__Problem details__. Please copy the leading lines of the entries below exactly, concluding with the line in which "intros Hpos []" occurs.

===== Supplied records

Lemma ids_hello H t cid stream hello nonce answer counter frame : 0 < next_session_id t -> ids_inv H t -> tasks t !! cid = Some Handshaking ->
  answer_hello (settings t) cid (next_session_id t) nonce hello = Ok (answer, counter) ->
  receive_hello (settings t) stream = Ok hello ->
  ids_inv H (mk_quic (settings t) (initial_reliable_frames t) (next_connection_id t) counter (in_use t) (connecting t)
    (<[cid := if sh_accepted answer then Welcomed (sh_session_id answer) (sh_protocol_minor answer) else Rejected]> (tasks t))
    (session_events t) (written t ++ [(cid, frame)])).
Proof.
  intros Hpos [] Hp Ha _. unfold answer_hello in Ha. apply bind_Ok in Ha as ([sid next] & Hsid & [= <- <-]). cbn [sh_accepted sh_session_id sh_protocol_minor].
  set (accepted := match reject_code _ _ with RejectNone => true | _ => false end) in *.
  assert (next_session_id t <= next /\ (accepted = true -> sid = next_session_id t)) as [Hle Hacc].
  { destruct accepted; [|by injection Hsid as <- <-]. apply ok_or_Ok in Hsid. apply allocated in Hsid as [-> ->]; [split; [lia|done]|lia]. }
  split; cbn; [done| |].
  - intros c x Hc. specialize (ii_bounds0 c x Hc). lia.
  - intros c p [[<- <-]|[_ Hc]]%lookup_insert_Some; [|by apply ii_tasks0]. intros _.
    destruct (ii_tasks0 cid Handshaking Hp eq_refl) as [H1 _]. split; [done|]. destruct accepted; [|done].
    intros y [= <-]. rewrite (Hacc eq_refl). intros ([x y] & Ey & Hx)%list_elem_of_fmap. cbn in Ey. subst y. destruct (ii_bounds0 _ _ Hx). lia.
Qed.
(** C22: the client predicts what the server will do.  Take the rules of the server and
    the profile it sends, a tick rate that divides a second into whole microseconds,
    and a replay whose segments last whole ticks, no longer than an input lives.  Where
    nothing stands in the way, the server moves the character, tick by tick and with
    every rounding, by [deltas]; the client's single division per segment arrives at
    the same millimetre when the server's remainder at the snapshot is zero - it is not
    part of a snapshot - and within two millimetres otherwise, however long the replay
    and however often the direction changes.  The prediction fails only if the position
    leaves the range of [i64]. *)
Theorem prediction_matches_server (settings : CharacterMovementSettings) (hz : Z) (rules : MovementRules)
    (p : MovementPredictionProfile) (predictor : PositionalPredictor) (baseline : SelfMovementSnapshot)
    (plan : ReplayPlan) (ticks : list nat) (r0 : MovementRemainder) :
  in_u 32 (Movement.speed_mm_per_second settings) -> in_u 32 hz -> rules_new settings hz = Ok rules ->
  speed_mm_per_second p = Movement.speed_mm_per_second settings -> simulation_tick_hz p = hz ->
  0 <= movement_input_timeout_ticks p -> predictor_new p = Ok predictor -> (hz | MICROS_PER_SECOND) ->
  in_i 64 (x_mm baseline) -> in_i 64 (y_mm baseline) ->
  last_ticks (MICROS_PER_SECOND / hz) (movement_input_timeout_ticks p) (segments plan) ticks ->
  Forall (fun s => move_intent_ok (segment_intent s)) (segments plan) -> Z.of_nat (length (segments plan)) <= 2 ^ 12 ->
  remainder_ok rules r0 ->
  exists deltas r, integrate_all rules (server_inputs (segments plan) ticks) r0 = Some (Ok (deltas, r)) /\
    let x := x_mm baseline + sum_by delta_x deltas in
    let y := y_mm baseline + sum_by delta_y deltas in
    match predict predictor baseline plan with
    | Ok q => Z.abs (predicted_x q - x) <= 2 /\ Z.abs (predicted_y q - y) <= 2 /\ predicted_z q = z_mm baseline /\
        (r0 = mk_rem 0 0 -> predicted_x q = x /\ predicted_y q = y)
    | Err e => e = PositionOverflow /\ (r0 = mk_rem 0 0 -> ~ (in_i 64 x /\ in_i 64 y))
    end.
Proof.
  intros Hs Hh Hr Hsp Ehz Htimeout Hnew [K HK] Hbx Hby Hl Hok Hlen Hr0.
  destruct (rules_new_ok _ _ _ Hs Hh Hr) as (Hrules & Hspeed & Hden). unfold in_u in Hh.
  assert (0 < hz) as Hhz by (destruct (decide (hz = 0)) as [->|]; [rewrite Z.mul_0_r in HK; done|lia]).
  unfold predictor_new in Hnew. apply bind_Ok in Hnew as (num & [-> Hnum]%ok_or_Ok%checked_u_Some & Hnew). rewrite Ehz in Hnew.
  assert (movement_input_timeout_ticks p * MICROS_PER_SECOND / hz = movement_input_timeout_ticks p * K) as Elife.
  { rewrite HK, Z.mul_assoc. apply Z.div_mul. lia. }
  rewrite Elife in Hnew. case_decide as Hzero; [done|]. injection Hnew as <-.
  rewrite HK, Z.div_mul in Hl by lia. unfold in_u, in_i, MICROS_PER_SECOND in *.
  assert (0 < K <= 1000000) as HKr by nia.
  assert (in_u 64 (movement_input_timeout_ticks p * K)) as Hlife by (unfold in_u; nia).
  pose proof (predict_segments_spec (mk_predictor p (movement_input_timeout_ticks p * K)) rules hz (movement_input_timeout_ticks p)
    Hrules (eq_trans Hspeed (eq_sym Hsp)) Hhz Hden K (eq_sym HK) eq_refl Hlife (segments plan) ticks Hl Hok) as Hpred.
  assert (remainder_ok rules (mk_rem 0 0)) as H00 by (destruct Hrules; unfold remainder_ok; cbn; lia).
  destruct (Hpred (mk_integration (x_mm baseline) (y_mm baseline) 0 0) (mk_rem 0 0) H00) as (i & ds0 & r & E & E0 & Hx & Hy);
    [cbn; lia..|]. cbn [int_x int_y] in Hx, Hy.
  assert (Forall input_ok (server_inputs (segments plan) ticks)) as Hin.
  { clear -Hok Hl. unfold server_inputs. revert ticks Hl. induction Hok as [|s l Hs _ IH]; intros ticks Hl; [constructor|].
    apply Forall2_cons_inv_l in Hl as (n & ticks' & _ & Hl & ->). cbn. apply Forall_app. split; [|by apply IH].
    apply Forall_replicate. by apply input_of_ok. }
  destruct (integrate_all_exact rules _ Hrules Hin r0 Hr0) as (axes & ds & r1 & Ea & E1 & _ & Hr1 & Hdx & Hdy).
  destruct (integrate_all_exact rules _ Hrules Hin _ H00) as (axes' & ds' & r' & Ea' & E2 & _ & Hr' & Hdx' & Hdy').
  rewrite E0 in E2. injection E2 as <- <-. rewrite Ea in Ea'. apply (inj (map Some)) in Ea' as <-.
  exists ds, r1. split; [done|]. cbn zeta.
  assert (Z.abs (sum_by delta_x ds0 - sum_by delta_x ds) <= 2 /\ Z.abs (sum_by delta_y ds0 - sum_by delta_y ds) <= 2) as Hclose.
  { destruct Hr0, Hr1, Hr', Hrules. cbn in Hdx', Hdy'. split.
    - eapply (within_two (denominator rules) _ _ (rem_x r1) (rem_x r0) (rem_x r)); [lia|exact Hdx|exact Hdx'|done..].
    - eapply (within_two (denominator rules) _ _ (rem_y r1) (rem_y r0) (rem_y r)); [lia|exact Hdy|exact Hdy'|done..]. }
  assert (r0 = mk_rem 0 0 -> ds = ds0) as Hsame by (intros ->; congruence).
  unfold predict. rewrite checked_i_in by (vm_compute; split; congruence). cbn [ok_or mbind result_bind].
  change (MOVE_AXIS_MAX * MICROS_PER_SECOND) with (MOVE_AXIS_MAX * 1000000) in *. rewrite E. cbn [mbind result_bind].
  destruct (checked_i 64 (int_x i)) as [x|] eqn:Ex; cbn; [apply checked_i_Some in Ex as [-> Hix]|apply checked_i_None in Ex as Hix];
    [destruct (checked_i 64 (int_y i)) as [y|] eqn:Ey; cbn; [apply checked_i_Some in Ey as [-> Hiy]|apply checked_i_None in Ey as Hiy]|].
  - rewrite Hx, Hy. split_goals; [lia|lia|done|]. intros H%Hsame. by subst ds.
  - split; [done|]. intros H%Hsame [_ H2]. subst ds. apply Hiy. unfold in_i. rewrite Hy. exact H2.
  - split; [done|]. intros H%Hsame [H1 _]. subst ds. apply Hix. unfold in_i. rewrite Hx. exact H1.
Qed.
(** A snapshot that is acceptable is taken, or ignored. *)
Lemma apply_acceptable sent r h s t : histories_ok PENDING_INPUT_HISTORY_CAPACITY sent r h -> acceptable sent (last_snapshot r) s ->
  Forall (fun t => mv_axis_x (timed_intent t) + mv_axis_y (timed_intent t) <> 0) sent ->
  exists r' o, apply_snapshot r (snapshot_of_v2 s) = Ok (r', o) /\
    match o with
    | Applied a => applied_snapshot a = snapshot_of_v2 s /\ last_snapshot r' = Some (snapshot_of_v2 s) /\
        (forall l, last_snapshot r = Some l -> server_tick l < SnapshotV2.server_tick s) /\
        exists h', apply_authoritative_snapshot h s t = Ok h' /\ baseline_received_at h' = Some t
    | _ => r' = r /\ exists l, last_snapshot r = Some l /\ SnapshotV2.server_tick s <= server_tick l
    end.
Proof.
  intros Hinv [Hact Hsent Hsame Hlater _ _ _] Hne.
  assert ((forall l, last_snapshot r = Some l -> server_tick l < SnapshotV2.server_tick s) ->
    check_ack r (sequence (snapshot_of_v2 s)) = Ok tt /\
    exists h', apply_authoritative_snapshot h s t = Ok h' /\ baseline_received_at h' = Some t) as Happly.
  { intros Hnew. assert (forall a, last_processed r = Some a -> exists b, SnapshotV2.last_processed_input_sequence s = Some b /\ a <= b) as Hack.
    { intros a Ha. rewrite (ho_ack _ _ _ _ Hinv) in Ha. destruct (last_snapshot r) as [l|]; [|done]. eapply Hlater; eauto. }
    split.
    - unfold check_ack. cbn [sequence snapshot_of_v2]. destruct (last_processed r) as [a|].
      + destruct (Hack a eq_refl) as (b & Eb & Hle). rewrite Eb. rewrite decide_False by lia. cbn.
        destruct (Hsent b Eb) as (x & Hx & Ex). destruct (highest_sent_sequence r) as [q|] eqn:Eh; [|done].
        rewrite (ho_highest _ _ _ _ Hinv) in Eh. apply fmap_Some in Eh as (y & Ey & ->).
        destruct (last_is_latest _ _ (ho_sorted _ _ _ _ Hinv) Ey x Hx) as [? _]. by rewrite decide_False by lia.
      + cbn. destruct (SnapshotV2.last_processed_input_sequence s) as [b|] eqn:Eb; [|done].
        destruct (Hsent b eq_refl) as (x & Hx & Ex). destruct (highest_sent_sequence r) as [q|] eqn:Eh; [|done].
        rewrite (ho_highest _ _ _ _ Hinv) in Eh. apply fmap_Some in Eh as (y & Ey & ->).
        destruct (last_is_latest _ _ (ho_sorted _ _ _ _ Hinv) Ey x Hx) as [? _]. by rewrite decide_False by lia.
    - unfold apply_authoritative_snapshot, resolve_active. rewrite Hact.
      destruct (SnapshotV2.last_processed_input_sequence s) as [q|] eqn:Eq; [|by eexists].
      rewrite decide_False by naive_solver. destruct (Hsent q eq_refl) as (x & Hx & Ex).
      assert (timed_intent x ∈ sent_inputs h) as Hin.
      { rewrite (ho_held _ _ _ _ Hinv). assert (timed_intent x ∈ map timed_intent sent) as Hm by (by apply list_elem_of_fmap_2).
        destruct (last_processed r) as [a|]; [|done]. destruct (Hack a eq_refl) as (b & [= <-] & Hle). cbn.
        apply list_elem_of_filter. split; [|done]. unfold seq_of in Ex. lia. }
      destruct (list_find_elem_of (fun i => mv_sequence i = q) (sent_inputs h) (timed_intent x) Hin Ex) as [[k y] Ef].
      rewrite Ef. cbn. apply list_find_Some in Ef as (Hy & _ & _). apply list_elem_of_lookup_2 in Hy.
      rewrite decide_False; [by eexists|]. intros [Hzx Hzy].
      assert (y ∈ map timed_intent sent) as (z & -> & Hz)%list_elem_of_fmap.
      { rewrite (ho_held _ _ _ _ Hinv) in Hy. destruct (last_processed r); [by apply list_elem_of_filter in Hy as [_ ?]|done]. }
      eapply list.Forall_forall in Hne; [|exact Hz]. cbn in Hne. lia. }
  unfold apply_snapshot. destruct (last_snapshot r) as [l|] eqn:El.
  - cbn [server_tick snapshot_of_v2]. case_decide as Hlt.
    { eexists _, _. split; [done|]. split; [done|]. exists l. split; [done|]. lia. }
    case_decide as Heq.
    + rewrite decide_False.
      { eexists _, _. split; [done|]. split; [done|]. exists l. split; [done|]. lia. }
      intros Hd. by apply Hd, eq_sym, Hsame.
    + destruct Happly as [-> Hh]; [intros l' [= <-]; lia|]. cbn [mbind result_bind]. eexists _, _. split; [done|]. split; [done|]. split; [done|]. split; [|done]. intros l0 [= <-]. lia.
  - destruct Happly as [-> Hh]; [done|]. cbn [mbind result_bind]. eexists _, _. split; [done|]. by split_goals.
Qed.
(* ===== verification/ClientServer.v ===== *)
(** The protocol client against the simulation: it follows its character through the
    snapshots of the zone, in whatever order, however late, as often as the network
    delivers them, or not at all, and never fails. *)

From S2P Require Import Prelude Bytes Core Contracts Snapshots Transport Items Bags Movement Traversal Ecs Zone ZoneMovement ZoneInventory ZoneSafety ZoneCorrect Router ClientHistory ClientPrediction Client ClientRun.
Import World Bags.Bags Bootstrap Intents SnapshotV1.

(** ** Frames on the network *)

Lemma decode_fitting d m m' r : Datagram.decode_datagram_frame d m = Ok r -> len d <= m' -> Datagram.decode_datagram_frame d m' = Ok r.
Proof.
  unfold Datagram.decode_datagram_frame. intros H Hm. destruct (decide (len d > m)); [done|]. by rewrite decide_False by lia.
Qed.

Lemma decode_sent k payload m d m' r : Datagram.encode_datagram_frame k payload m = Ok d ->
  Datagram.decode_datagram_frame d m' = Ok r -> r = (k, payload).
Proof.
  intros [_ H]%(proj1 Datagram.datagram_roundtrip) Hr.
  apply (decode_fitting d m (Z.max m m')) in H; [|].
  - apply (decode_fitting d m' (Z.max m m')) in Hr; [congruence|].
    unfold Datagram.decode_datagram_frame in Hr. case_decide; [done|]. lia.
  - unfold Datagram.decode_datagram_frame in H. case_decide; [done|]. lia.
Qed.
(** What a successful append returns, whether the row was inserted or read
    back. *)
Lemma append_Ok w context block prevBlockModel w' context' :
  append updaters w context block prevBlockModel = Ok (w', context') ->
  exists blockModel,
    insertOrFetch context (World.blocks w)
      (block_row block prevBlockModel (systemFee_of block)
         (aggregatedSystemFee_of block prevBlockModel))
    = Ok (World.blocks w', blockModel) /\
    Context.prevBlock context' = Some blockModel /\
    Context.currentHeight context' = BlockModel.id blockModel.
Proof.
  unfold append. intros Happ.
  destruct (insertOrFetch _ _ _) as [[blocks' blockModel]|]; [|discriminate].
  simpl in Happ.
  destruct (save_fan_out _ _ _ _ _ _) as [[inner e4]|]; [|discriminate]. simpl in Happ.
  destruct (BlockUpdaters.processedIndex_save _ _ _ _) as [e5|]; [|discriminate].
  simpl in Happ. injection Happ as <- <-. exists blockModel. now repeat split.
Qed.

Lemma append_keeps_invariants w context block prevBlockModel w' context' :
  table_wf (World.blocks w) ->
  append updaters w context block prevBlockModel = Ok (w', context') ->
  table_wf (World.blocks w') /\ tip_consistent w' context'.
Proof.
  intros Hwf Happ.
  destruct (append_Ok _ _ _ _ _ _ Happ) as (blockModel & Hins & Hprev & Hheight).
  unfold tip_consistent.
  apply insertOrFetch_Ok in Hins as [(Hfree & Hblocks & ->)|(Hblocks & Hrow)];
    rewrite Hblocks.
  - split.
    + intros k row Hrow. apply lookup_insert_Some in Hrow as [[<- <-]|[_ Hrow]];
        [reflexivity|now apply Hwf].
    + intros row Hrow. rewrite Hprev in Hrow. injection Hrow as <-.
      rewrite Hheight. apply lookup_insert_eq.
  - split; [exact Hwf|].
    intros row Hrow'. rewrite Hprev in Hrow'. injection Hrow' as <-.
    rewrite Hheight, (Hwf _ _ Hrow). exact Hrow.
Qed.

==========

__Solved problem__.
Lemma ids_hello H t cid stream hello nonce answer counter frame : 0 < next_session_id t -> ids_inv H t -> tasks t !! cid = Some Handshaking ->
  answer_hello (settings t) cid (next_session_id t) nonce hello = Ok (answer, counter) ->
  receive_hello (settings t) stream = Ok hello ->
  ids_inv H (mk_quic (settings t) (initial_reliable_frames t) (next_connection_id t) counter (in_use t) (connecting t)
    (<[cid := if sh_accepted answer then Welcomed (sh_session_id answer) (sh_protocol_minor answer) else Rejected]> (tasks t))
    (session_events t) (written t ++ [(cid, frame)])).
Proof.
  intros Hpos [] Hp Ha _. unfold answer_hello in Ha. apply bind_Ok in Ha as ([sid next] & Hsid & [= <- <-]). cbn [sh_accepted sh_session_id sh_protocol_minor].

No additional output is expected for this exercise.